Film Review: “Julie & Julia”

Julie & Julia, directed and written by Nora Ephron, is a comedic film that came out in 2009. Academy-Award winning actress Meryl Streep stars in the eponymous role as acclaimed American chef and author Julia Child.
The film depicts Child’s life in the early stages of her culinary career, prior to publishing her first major cookbook entitled “Mastering the Art of French Cooking,” which propelled Child into a global phenomenon. Stanley Tucci reunites with Streep, who worked previously with her in yet another comedy, The Devil Wears Prada, and portrays her husband Paul Child.

Academy-Award nominee Amy Adams (Doubt, 2008) reunites with her acting idol, Meryl Streep, and co-stars in this film as Julie Powell, a government worker who handles phone calls from the families of the victims of the September 11 attacks. Powell’s sole catharsis from this depressing job is cooking for her and her husband when she comes home from work each night.

To make her monotonous life more interesting, Powell undertakes a challenging task. She attempts to cook all of the recipes from Child’s cookbook, a staggering 524 recipes, in a one year time period, in her apartment’s small kitchen.
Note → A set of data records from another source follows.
(** The outcome loop of the prefill phase. *)
Lemma prefill_outcomes_loop_ok os pending i outcomes su fa s w :
  drop i outcomes = os -> length os = length pending -> waiting_ s = pending ->
  NoDup (minted os) -> sched_inv (list_to_set (minted os)) s w ->
  u64 su = su -> u64 fa = fa ->
  exists s' w', prefill_outcomes_loop pending i outcomes su fa s w =
      Ok (u64 (su + size_of (minted os)),
          u64 (fa + (size_of pending - size_of (minted os))), s', w') /\
    sched_inv ∅ s' w' /\ world_ext w w' /\
    evolves (only pending (by_outcome prefill_effect pending os)) s s' /\
    waiting_ s' = [] /\ decoding_ s' = decoding_ s ++ promoted pending os /\
    handles_minted pending os s s'.
Proof.
  revert os i su fa s w. induction pending as [|p pending IH];
    intros os i su fa s w Hos Hlen Hwt Hnd Hinv Hsu Hfa.
  { destruct os; [|done]. exists s, w. simpl. rewrite !Z.add_0_r, Hsu, Hfa.
    split; [done|]. split; [done|]. split; [done|].
    split; [apply evolves_refl, only_nil_refl|]. rewrite app_nil_r.
    split; [done|]. split; [done|]. by split; [set_solver|]. }
  destruct os as [|o os]; [done|]. apply drop_cons_lookup in Hos as [Ho Hos].
  pose proof (inv_NoDup _ _ _ Hinv) as [Hnw _]. rewrite Hwt in Hnw.
  apply NoDup_cons in Hnw as [Hp _].
  pose proof (size_of_cons p pending) as Hsz.
  assert (Hpw : p ∈ waiting_ s) by (rewrite Hwt; set_solver).
  simpl. rewrite Ho. simpl. destruct o as [v|e].
  - rewrite minted_cons_value in *. apply NoDup_cons in Hnd as [Hh Hnd].
    destruct (promote_ok _ p pending v s w Hinv Hwt) as
      (s1 & w1 & E1 & Hinv1 & Hx1 & Hev1 & Hwt1 & Hdc1 & Hh1); [set_solver|].
    rewrite E1. simpl.
    destruct (IH os (S i) (u64 (su + 1)) fa s1 w1) as
      (s' & w' & E & Hinv' & Hx' & Hev' & Hwt' & Hdc' & Hh'); try done; [by injection Hlen| |apply u64_idemp|].
    { replace (list_to_set (minted os) : gset Z) with
        ((list_to_set (handle_id (outcome_handle v) :: minted os) : gset Z)
           ∖ {[handle_id (outcome_handle v)]}) by set_solver. done. }
    exists s', w'. rewrite E, u64_add_l, Hsz, size_of_cons.
    split; [by rewrite <- Z.add_assoc, (Z.add_comm 1), Zplus_minus_both|].
    split; [done|]. split; [by etrans|]. split; [by eapply evolves_by_outcome|].
    split; [done|]. split; [rewrite Hdc', Hdc1; by rewrite <- (assoc_L (++))|].
    eapply handles_minted_cons; [done|by apply active_waiting|done| |done..].
    intros q Hq. apply active_waiting. rewrite Hwt. set_solver.
  - rewrite minted_cons_unexpected in *.
    destruct (prefill_failed_ok _ p pending e s w Hinv Hwt) as
      (s1 & w1 & E1 & Hinv1 & Hx1 & Hev1 & Hwt1 & Hdc1 & Hh1).
    rewrite E1. simpl.
    destruct (IH os (S i) su (u64 (fa + 1)) s1 w1) as
      (s' & w' & E & Hinv' & Hx' & Hev' & Hwt' & Hdc' & Hh'); try done; [by injection Hlen|apply u64_idemp|].
    exists s', w'. rewrite E, u64_add_l, Hsz.
    split; [by rewrite <- Z.add_assoc, Z.add_sub_assoc, (Z.add_comm 1)|].
    split; [done|]. split; [by etrans|]. split; [by eapply evolves_by_outcome|].
    split; [done|]. rewrite Hdc', Hdc1. split; [done|]. by eapply handles_minted_failed.
Qed.

(** What a prefill returns is accounted as [extra] until it is processed. *)
Lemma inv_prefilled s w w' ids :
  sched_inv ∅ s w -> time w <= time w' -> (forall h, h ∈ ids -> h ∉ live w) ->
  live w' = live w ∪ list_to_set ids -> sched_inv (list_to_set ids) s w'.
Proof.
  intros Hinv Ht Hfresh Hl. pose proof (inv_live _ _ _ Hinv) as Hlive.
  split; try (by destruct Hinv).
  - intros p r Hr. eapply request_wf_later; [done|]. by eapply inv_wf.
  - intros h. rewrite Hl. specialize (Hlive h). set_solver.
  - intros h Hh Ho. apply (Hfresh h); [set_solver|]. apply Hlive. by left.
Qed.

(** The prefill phase answers every waiting request: afterwards none waits. *)
Lemma prefill_phase_ok s w :
  sched_inv ∅ s w -> fits (batch_of (waiting_ s) s) w ->
  exists rep os w2 s' w', prefill_phase s w = Ok (rep, s', w') /\
    prefill (batch_of (waiting_ s) s) (clock_now w).2 = Ok (mkPrefillResult os, w2) /\
    handles_minted (waiting_ s) os s s' /\
    sched_inv ∅ s' w' /\ fits_decode w' /\ time w <= time w' /\
    length os = length (waiting_ s) /\
    evolves (only (waiting_ s) (by_outcome prefill_effect (waiting_ s) os)) s s' /\
    waiting_ s' = [] /\ decoding_ s' = decoding_ s ++ promoted (waiting_ s) os /\
    prefill_attempted rep = size_of (waiting_ s) /\
    prefill_succeeded rep = u64 (size_of (minted os)) /\
    prefill_failed rep = u64 (size_of (waiting_ s) - size_of (minted os)) /\
    prefill_tokens rep = u64 (sum_Z (prompt_sizes (batch_of (waiting_ s) s))).
Proof.
  intros Hinv Hfits. unfold prefill_phase. destruct (clock_now w) as [t w1] eqn:E1.
  apply clock_now_ext in E1 as (Hx1 & Hl1 & _).
  assert (Hptr : forall p, p ∈ waiting_ s -> exists r, requests_ s !! p = Some r)
    by eauto using inv_active_lookup, active_waiting.
  rewrite build_prefill_ok by done. cbn [mbind outcome_bind].
  destruct (prefill_contract (batch_of (waiting_ s) s) w1) as
    ([os] & w2 & E2 & Hlen & Hnd & Hfresh & Hl2 & Hfd & Ht2); [by apply Hx1|].
  change (mkPrefillBatch (prefill_sequences (batch_of (waiting_ s) s)))
    with (batch_of (waiting_ s) s).
  rewrite E2. cbn [mbind outcome_bind prefill_outcomes] in *.
  assert (Hlen' : length os = length (waiting_ s)).
  { rewrite Hlen. by apply length_batch_of. }
  pose proof (world_ext_time _ _ Hx1).
  destruct (prefill_outcomes_loop_ok os (waiting_ s) 0 os 0 0 s w2) as
    (s' & w' & E & Hinv' & Hx' & Hev & Hwt & Hdc & Hh); try done.
  { apply (inv_prefilled s w1 w2); try done. by eapply inv_later; [| |done]; [lia|]. }
  rewrite E. cbn [mbind outcome_bind]. eexists _, os, w2, s', w'. split; [done|].
  pose proof (world_ext_time _ _ Hx').
  do 3 (split; [done|]). split; [by apply Hx'|]. split; [lia|]. done.
Qed.

(** ** Decode *)

Lemma build_decode_ok l t s w :
  sched_inv ∅ s w -> (forall p, p ∈ l -> p ∈ decoding_ s) -> u64 t = t ->
  build_decode l t s = Ok (decode_sequences (decode_batch_of l s), u64 (t + size_of l)) /\
    length (decode_sequences (decode_batch_of l s)) = length l /\
    (forall d, d ∈ decode_sequences (decode_batch_of l s) ->
       handle_id (request_handle d) ∈ live w).
Proof.
  intros Hinv. revert t. induction l as [|p l IH]; intros t Hl Ht.
  { simpl. rewrite Z.add_0_r, Ht. split; [done|]. set_solver. }
  destruct (inv_decoding _ _ _ Hinv p) as (r & h & Hr & _ & Hh); [set_solver|].
  assert (decode_sequences (decode_batch_of (p :: l) s) =
    mkDecodeRequest h :: decode_sequences (decode_batch_of l s)) as ->.
  { unfold decode_batch_of, decode_request_of at 1. simpl. rewrite Hr. simpl. by rewrite Hh. }
  cbn [build_decode]. unfold deref. rewrite Hr. cbn [or_undef mbind outcome_bind]. rewrite Hh.
  cbn [or_throw mbind outcome_bind].
  destruct (IH (u64 (t + 1))) as (E & Hlen & Hlive); [set_solver|apply u64_idemp|].
  rewrite E. cbn [mbind outcome_bind]. split.
  { rewrite u64_add_l, size_of_cons, <- Z.add_assoc, (Z.add_comm 1). done. }
  split; [by rewrite length_cons, Hlen|]. intros d [->|Hd]%elem_of_cons; [|auto].
  simpl. apply (inv_live _ _ _ Hinv). left. exists (id_ r). by destruct h.
Qed.

(** Queues and handle table only lose entries, in place. *)
Definition shrinks s s' : Prop :=
  sublist (waiting_ s') (waiting_ s) /\ sublist (decoding_ s') (decoding_ s) /\
  handles_ s' ⊆ handles_ s.

#[local] Instance shrinks_preorder : PreOrder shrinks.
Proof.
  split; [done|]. intros s1 s2 s3 (? & ? & ?) (? & ? & ?). split_and!; by etrans.
Qed.

Lemma shrinks_removed s l p id :
  shrinks s (mkScheduler l (remove_first p (waiting_ s)) (remove_first p (decoding_ s))
               (delete id (handles_ s))).
Proof. split_and!; [apply remove_first_sublist..|apply delete_subseteq]. Qed.

Definition step_of (r : Request) (o : expected DecodedToken) : DecodeStep :=
  match o with
  | Value v =>
      if finished v || (max_output_tokens_ r <=? output_tokens_emitted_ r + 1)
      then StepCompleted else StepEmitted
  | Unexpected _ => StepFailed
  end.
(* ===== verification/SchedulerProperties.v ===== *)
(** * The properties of the scheduler

    The theorems about the scheduler as its clients meet it, each with a
    witness on a small run of the simulated backend.  They are consequences of
    the lemmas of [SchedulerCorrect] and [SchedulerSpec]. *)

From S2P Require Import Prelude Clock RequestState RequestLifecycle Request Backend MockBackend FifoScheduler SchedulerInvariant SchedulerCorrect SchedulerSpec.

Section Properties.
Context {W : Type} `{!Clock W, !ClockLaws W, !InferenceBackend W, !BackendContract W}.
Implicit Types (w : W) (s : FifoScheduler) (p : RequestPtr) (r : Request).

(** C1. The scheduler never faults: from every reachable state, a tick the
    backend has room for, any cancellation, and the submission of any request
    built with a non-empty budget and an id not in use all return - no panic
    from the lifecycle or from [emit_token], no [std::out_of_range] from
    [handles_.at], no index past the backend's outcomes - and they return in a
    reachable state. *)
Theorem scheduler_never_faults s w :
  sched_reachable s w ->
  (tick_fits s w -> exists rep s' w', tick s w = Ok (rep, s', w') /\ sched_reachable s' w') /\
  (forall id, exists s' w', cancel id s w = Ok (s', w') /\ sched_reachable s' w') /\
  (forall id d m prompt priority r w1, 0 < m < 2 ^ 64 -> fresh_id id s ->
     new_request id d m prompt priority w = Ok (r, w1) ->
     exists s' w', submit r s w1 = Ok (length (requests_ s), s', w') /\ sched_reachable s' w').
Proof.
  intros Hr. pose proof (sched_reachable_inv _ _ Hr) as Hinv.
  split; [|split].
  - intros Hf. destruct (tick_ok s w Hinv Hf) as (rep & s' & w' & E & _).
    exists rep, s', w'. split; [done|]. by eapply sched_reachable_step, step_tick.
  - intros id. destruct (cancel_ok id s w Hinv) as (s' & w' & E & _).
    exists s', w'. split; [done|]. by eapply sched_reachable_step, step_cancel.
  - intros id d m prompt pr r w1 Hm Hid Hnew.
    destruct (new_request_submit _ _ _ _ _ _ _ _ _ Hinv Hm Hid Hnew)
      as (r' & s' & w' & E & _).
    exists s', w'. split; [done|]. by eapply sched_reachable_step, step_submit.
Qed.
(** A whole run: the first request completes in its first tick; the sequence of
    the second is never released, and the next tick throws. *)
Example duplicate_run_throws :
  exists s w, (x ← demo_submit "a" 100 1 [7] (new_scheduler, demo_world);
               x ← demo_submit "a" 100 2 [8] x; ticks 1 x.1 x.2) = Ok (s, w) /\
    live w = {[1]} /\ handles_ s = ∅ /\ decoding_ s = [1%nat] /\
    tick s w = Throw "unordered_map::at".
Proof.
  eexists _, _. split; [vm_compute; reflexivity|].
  split; [vm_compute; reflexivity|]. split; [reflexivity|]. split; [reflexivity|].
  vm_compute. reflexivity.
Qed.
(* ===== verification/SchedulerOnMock.v ===== *)
(** * What the scheduler costs on the simulated backend

    Apart from the two backend calls of a tick, the scheduler leaves the
    simulated clock, the costs and the handle counter alone ([quiet]); hence a
    tick advances the clock by at most the prompt tokens that were waiting plus
    one decode step, and mints at most one handle per waiting request.  The
    milestones of a promotion fall on one instant ([promotion_takes_no_time]). *)

From S2P Require Import Prelude Clock RequestState RequestLifecycle Request Backend MockBackend MockProperties FifoScheduler SchedulerInvariant SchedulerCorrect SchedulerSpec.

Record quiet (w w' : MockWorld) : Prop := {
  quiet_clock : mock_clock w' = mock_clock w;
  quiet_prefill_cost : per_token_prefill_cost_ (mock w') = per_token_prefill_cost_ (mock w);
  quiet_decode_cost : per_decode_cost_ (mock w') = per_decode_cost_ (mock w);
  quiet_next : next_sequence_id_ (mock w') = next_sequence_id_ (mock w);
  quiet_wf : mock_wf w -> mock_wf w';
}.

#[export] Instance quiet_preorder : PreOrder quiet.
Proof.
  split; [intros w; by split|].
  intros w1 w2 w3 [] []. split; try congruence. auto.
Qed.

Section Quiet.
Implicit Types (s : FifoScheduler) (w : MockWorld) (p : RequestPtr).

Lemma transition_to_quiet to lc w lc' w' :
  transition_to to lc w = Ok (lc', w') -> quiet w w'.
Proof. unfold transition_to. destruct (negb _); [done|]. by intros [= _ <-]. Qed.

Lemma emit_token_quiet tok r w r' w' : emit_token tok r w = Ok (r', w') -> quiet w w'.
Proof.
  unfold emit_token, record_first_token. destruct (negb _); [done|].
  destruct (first_token_at_ _); simpl; destruct (_ <=? _); try done; by intros [= _ <-].
Qed.

Lemma release_quiet h w w' : mock_release h w = Ok w' -> quiet w w'.
Proof.
  intros E. split; [..|intros Hwf; by eapply mock_wf_release];
    unfold mock_release in E; destruct (sequences_ (mock w) !! _); try done;
    by injection E as <-.
Qed.

Lemma transition_quiet p to s w s' w' : transition p to s w = Ok (s', w') -> quiet w w'.
Proof. unfold transition. intros H. inv_ok. by eapply transition_to_quiet. Qed.

Lemma retire_quiet p term s w s' w' : retire p term s w = Ok (s', w') -> quiet w w'.
Proof.
  unfold retire. intros H. inv_ok.
  match goal with H : transition _ _ _ _ = _ |- _ => apply transition_quiet in H end.
  etrans; [done|].
  match goal with H : match ?h with Some _ => _ | None => _ end = _ |- _ => destruct h end;
    inv_ok; [by eapply release_quiet|done].
Qed.

Lemma collect_expired_quiet queue s w l w' :
  collect_expired queue s w = Ok (l, w') -> quiet w w'.
Proof.
  revert l w'. induction queue as [|p queue IH]; intros l w'; simpl; [naive_solver|].
  intros H. inv_ok. eauto.
Qed.

Lemma fail_waiting_quiet l s w s' w' : fail_waiting l s w = Ok (s', w') -> quiet w w'.
Proof.
  revert s w. induction l as [|p l IH]; intros s w; simpl; [naive_solver|].
  intros H. inv_ok. etrans; [by eapply transition_quiet|].
  etrans; [by eapply retire_quiet|]. by eapply IH.
Qed.

Lemma fail_decoding_quiet l s w s' w' : fail_decoding l s w = Ok (s', w') -> quiet w w'.
Proof.
  revert s w. induction l as [|p l IH]; intros s w; simpl; [naive_solver|].
  intros H. inv_ok. etrans; [by eapply retire_quiet|]. by eapply IH.
Qed.

Lemma expire_quiet s w rep s' w' : expire_deadlines s w = Ok (rep, s', w') -> quiet w w'.
Proof.
  unfold expire_deadlines. simpl. intros H. inv_ok.
  etrans; [by eapply collect_expired_quiet|]. etrans; [by eapply collect_expired_quiet|].
  etrans; [by eapply fail_waiting_quiet|]. by eapply fail_decoding_quiet.
Qed.

Lemma prefill_request_quiet p o s w b s' w' :
  prefill_request p o s w = Ok (b, s', w') -> quiet w w'.
Proof.
  destruct o as [v|e]; simpl; intros H; inv_ok.
  - etrans; [by eapply transition_quiet|]. etrans; [by eapply transition_quiet|].
    by eapply transition_quiet.
  - etrans; [by eapply transition_quiet|]. by eapply retire_quiet.
Qed.

Lemma prefill_loop_quiet pending i os su fa s w su' fa' s' w' :
  prefill_outcomes_loop pending i os su fa s w = Ok (su', fa', s', w') -> quiet w w'.
Proof.
  revert i su fa s w. induction pending as [|p pending IH]; intros i su fa s w; simpl;
    [naive_solver|].
  intros H. inv_ok. match goal with b : bool |- _ => destruct b end;
    (etrans; [by eapply prefill_request_quiet|by eapply IH]).
Qed.

Lemma decode_request_quiet p o s w st s' w' :
  decode_request p o s w = Ok (st, s', w') -> quiet w w'.
Proof.
  destruct o as [v|e]; simpl; intros H; inv_ok.
  - match goal with H : (if _ then _ else _) = _ |- _ => destruct (_ || _) in H end; inv_ok.
    + etrans; [by eapply emit_token_quiet|]. by eapply retire_quiet.
    + by eapply emit_token_quiet.
  - by eapply retire_quiet.
Qed.

Lemma decode_loop_quiet pending i os co fa s w co' fa' s' w' :
  decode_outcomes_loop pending i os co fa s w = Ok (co', fa', s', w') -> quiet w w'.
Proof.
  revert i co fa s w. induction pending as [|p pending IH]; intros i co fa s w; simpl;
    [naive_solver|].
  intros H. inv_ok. match goal with d : DecodeStep |- _ => destruct d end;
    (etrans; [by eapply decode_request_quiet|by eapply IH]).
Qed.

End Quiet.

Lemma decode_one_costs r b o b' :
  decode_one r b = Ok (o, b') ->
  per_token_prefill_cost_ b' = per_token_prefill_cost_ b /\
  per_decode_cost_ b' = per_decode_cost_ b.
Proof.
  unfold decode_one. destruct (pending_decode_errors_ b); [|naive_solver].
  destruct (sequences_ b !! _); naive_solver.
Qed.

Lemma decode_requests_costs rs b os b' :
  decode_requests rs b = Ok (os, b') ->
  per_token_prefill_cost_ b' = per_token_prefill_cost_ b /\
  per_decode_cost_ b' = per_decode_cost_ b.
Proof.
  revert b os b'. induction rs as [|r rs IH]; intros b os b'; simpl; [naive_solver|].
  intros H. inv_ok. apply decode_one_costs in H as [<- <-]. by eapply IH.
Qed.

(** One decode call, whatever its batch. *)
Lemma mock_decode_frame b w r w' :
  mock_decode b w = Ok (r, w') -> mock_wf w ->
  mock_wf w' /\ current_ (mock_clock w') = current_ (mock_clock w) + per_decode_cost_ (mock w) /\
  per_token_prefill_cost_ (mock w') = per_token_prefill_cost_ (mock w) /\
  per_decode_cost_ (mock w') = per_decode_cost_ (mock w) /\
  next_sequence_id_ (mock w') = next_sequence_id_ (mock w).
Proof.
  intros H Hwf. unfold mock_decode in H. inv_ok.
  match goal with H : advance _ _ = _ |- _ => apply advance_Ok in H as (Hd & Hc & _) end.
  match goal with H : decode_requests _ _ = _ |- _ =>
    pose proof (decode_requests_frame _ _ _ _ H) as [Hdom Hnext];
    pose proof (decode_requests_costs _ _ _ _ H) as [Hp Hdc] end.
  split; [|done]. destruct Hwf as [Hids Hn Hcost Ht]. split; simpl.
  - intros i. rewrite Hdom, Hnext. auto.
  - by rewrite Hnext.
  - by rewrite Hp, Hdc.
  - lia.
Qed.

(** The clock and the handle counter across a whole tick. *)
Lemma tick_on_mock (s : FifoScheduler) (w : MockWorld) rep s' w' :
  sched_inv ∅ s w -> mock_wf w ->
  current_ (mock_clock w) + batch_cost w (batch_of (waiting_ s) s)
    + per_decode_cost_ (mock w) <= INT64_MAX ->
  next_sequence_id_ (mock w) + size_of (waiting_ s) < 2 ^ 64 ->
  tick s w = Ok (rep, s', w') ->
  mock_wf w' /\
  per_token_prefill_cost_ (mock w') = per_token_prefill_cost_ (mock w) /\
  per_decode_cost_ (mock w') = per_decode_cost_ (mock w) /\
  current_ (mock_clock w) <= current_ (mock_clock w')
    <= current_ (mock_clock w) + batch_cost w (batch_of (waiting_ s) s)
       + per_decode_cost_ (mock w) /\
  next_sequence_id_ (mock w') <= next_sequence_id_ (mock w) + size_of (waiting_ s).
Proof.
  intros Hinv Hwf Hc Hn E. unfold tick in E.
  destruct (expire_deadlines_ok s w Hinv) as
    (rep1 & l & s1 & w1 & E1 & Hret & _ & _ & _ & _ & _).
  rewrite E1 in E. cbn [mbind outcome_bind] in E.
  pose proof (expire_quiet _ _ _ _ _ E1) as [Hq1 Hq2 Hq3 Hq4 Hq5].
  pose proof (batch_of_survivors _ _ _ _ _ Hinv Hret) as Hbatch.
  destruct Hret as (Hinv1 & _ & _ & Hsw & _ & _).
  unfold prefill_phase in E. cbn [clock_now MockWorld_Clock] in E.
  rewrite (build_prefill_ok (waiting_ s1) 0 s1) in E
    by eauto using inv_active_lookup, active_waiting.
  cbn [mbind outcome_bind] in E.
  set (b1 := batch_of (waiting_ s1) s1) in *.
  destruct (batch_of_sublist s (waiting_ s1) Hsw) as [Hsum Hlen].
  rewrite <- Hbatch in Hsum, Hlen. fold b1 in Hsum, Hlen.
  destruct (mock_costs _ Hwf) as [Hc1 Hc2]. unfold batch_cost in *.
  destruct (prefill_requests_spec (prefill_sequences b1) w1) as
    (os & w2 & E2 & _ & Hwf2 & Ht2 & Hpc2 & Hdc2 & _ & _ & Hnx2 & _);
    [by apply Hq5|change (mkPrefillBatch (prefill_sequences b1)) with b1;
     rewrite Hq1, Hq2; nia|rewrite Hq4; lia|].
  change (mkPrefillBatch (prefill_sequences b1)) with b1 in *.
  cbn [prefill MockWorld_backend] in E. unfold mock_prefill in E. rewrite E2 in E.
  cbn [mbind outcome_bind prefill_outcomes] in E.
  apply bind_Ok in E as ([[rep2 s3] w3] & E3 & E).
  apply bind_Ok in E3 as ([[[su fa] s2'] w2'] & E3 & [= <- <- <-]).
  apply prefill_loop_quiet in E3 as [Hr1 Hr2 Hr3 Hr4 Hr5].
  apply bind_Ok in E as ([[rep3 s4] w4] & E4 & [= _ _ <-]).
  unfold decode_phase in E4. cbn [clock_now MockWorld_Clock] in E4.
  apply bind_Ok in E4 as ([batch tokens] & _ & E4).
  apply bind_Ok in E4 as ([res w5] & E5 & E4).
  apply bind_Ok in E4 as ([[[co fl] s6] w6] & E6 & [= _ _ <-]).
  apply decode_loop_quiet in E6 as [Hd1 Hd2 Hd3 Hd4 Hd5].
  apply mock_decode_frame in E5 as (Hf1 & Hf2 & Hf3 & Hf4 & Hf5); [|by apply Hr5].
  rewrite Hd1, Hd2, Hd3, Hd4, Hf2, Hf3, Hf4, Hf5, Hr1, Hr2, Hr3, Hr4, Ht2, Hpc2, Hdc2, Hq1, Hq2, Hq3.
  rewrite Hq4 in Hnx2. split; [by apply Hd5|]. split; [done|]. split; [done|]. split; nia.
Qed.

(** ** The milestones of a promotion *)

(** Reading the simulated clock takes no time. *)
Lemma transition_at p st (s : FifoScheduler) (w : MockWorld) s' w' :
  transition p st s w = Ok (s', w') ->
  w' = w /\ exists r r', requests_ s !! p = Some r /\ requests_ s' !! p = Some r' /\
    entered_at st (lifecycle_ r') = Some (current_ (mock_clock w)) /\
    forall st', st' <> st -> entered_at st' (lifecycle_ r') = entered_at st' (lifecycle_ r).
Proof.
  unfold transition, deref. intros E. apply bind_Ok in E as (r & Hr & E).
  destruct (requests_ s !! p) as [r0|] eqn:Hp; [|done]. injection Hr as ->.
  apply bind_Ok in E as ([lc w1] & (_ & t & [= <- <-] & ->)%transition_to_inv & [= <- <-]).
  split; [done|]. exists r. eexists. split; [done|]. simpl.
  rewrite list_lookup_insert_eq by (by eapply lookup_lt_Some). split; [done|].
  unfold entered_at. simpl. split; [by rewrite lookup_insert_eq|].
  intros st' Hne. by rewrite lookup_insert_ne.
Qed.

(** On the simulated clock the three milestones of a promotion fall on one
    instant, the one at which the backend call has already returned: the span
    from [kPrefilling] to [kWaitingDecode] is always zero. *)
Theorem promotion_takes_no_time p v (s : FifoScheduler) (w : MockWorld) s' w' :
  prefill_request p (Value v) s w = Ok (true, s', w') ->
  exists r, requests_ s' !! p = Some r /\
    forall st, st ∈ [kPrefilling; kWaitingDecode; kDecoding] ->
      entered_at st (lifecycle_ r) = Some (current_ (mock_clock w)).
Proof.
  unfold prefill_request. intros E.
  apply bind_Ok in E as (r & _ & E). apply bind_Ok in E as ([s1 w1] & E1 & E).
  apply bind_Ok in E as ([s2 w2] & E2 & E). apply bind_Ok in E as ([s3 w3] & E3 & [= <- <-]).
  apply transition_at in E1 as (-> & _ & r1 & _ & H1 & Hp & _).
  apply transition_at in E2 as (-> & r1' & r2 & H1' & H2 & Hw & Hk2).
  apply transition_at in E3 as (-> & r2' & r3 & H2' & H3 & Hd & Hk3). simplify_eq.
  exists r3. split; [done|].
  intros st [->|[->|[->|[]%elem_of_nil]%elem_of_cons]%elem_of_cons]%elem_of_cons; [| |done].
  - by rewrite Hk3, Hk2.
  - by rewrite Hk3.
Qed.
In the meantime, Powell writes daily entries about her culinary and personal experiences on her blog, which was created by her husband, Eric Powell, an archeology magazine editor, played by Chris Messina. This marks the first time that a critically acclaimed film is produced based on a popular blog.

Although these two women never meet, since Julie Powell commences her online blog in 2002, approximately forty years after Child’s cookbook is published, we notice many similarities in their lives. Both women held jobs in the government sector, both had the support of their loving husbands, and both loved to cook, as a method of repose and escape. Furthermore, both women loved using butter in their recipes and both had to overcome adversity in an effort to achieve success.

While living in Paris, France, Child enrolled in Le Cordon Bleu, the famous French cooking school at a time when women were mostly expected to stay at home, since the biggest chefs were men. Child was also treated negatively by the school’s headmistress, Madame Bassart, who was certain that Child would never make it in the culinary industry. On the other hand, Powell was risking her job, marriage and sanity, in an effort to successfully cook all of Julia Child’s cookbook recipes in the one year time period she allotted herself.

In summation, Julie & Julia is recommended for anybody interested in seeing a well-crafted comedic film featuring potent performances from an all-star cast: Streep, Adams, Tucci and Messina. Particularly impressive about Streep’s talent is that she is able to nail Child’s complex accent and mannerisms to the tee. Streep manages to transform herself into Julia Child, and introduce the veteran chef to a brand new generation of viewers. Streep definitely deserved yet another Best Actress Oscar nomination for the controlled performance she delivered in this film as culinary queen Julia Child.